Problem: In your answer, repeat each line of the data exactly.

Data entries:
Segment Open

(** A listing always succeeds, and shows exactly the catalog keys that
    have the prefix and are visible, once each, in catalog order, whatever
    the backends answer. *)
Theorem manager_list_exact prefix visible :
  returns (λ r, ∃ l, r = Ok l ∧
      map wc_name l = List.filter (list_shows prefix visible) (map fst (keys_ (catalog m))))
    (manager_list m prefix visible).
Proof.
  unfold manager_list. induction (keys_ (catalog m)) as [| [name entry] ks IH]; [by exists [] |].
  cbn [list_keys map fst List.filter]. destruct (list_shows prefix visible name) eqn:Hl; [| done].
  apply returns_pbind, returns_always. intros meta.
  destruct (match meta with Some md => _ | None => _ end) as [t v].
  apply returns_pbind. eapply returns_impl; [| exact IH].
  intros r (l & -> & Hl'). eexists. split; [done |]. simpl. by rewrite Hl'.
Qed.
End listing.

Segment Closed

Task answer:
(** A listing always succeeds, and shows exactly the catalog keys that
    have the prefix and are visible, once each, in catalog order, whatever
    the backends answer. *)
Theorem manager_list_exact prefix visible :
  returns (λ r, ∃ l, r = Ok l ∧
      map wc_name l = List.filter (list_shows prefix visible) (map fst (keys_ (catalog m))))
    (manager_list m prefix visible).
Proof.
  unfold manager_list. induction (keys_ (catalog m)) as [| [name entry] ks IH]; [by exists [] |].
  cbn [list_keys map fst List.filter]. destruct (list_shows prefix visible name) eqn:Hl; [| done].
  apply returns_pbind, returns_always. intros meta.
  destruct (match meta with Some md => _ | None => _ end) as [t v].
  apply returns_pbind. eapply returns_impl; [| exact IH].
  intros r (l & -> & Hl'). eexists. split; [done |]. simpl. by rewrite Hl'.
Qed.
End listing.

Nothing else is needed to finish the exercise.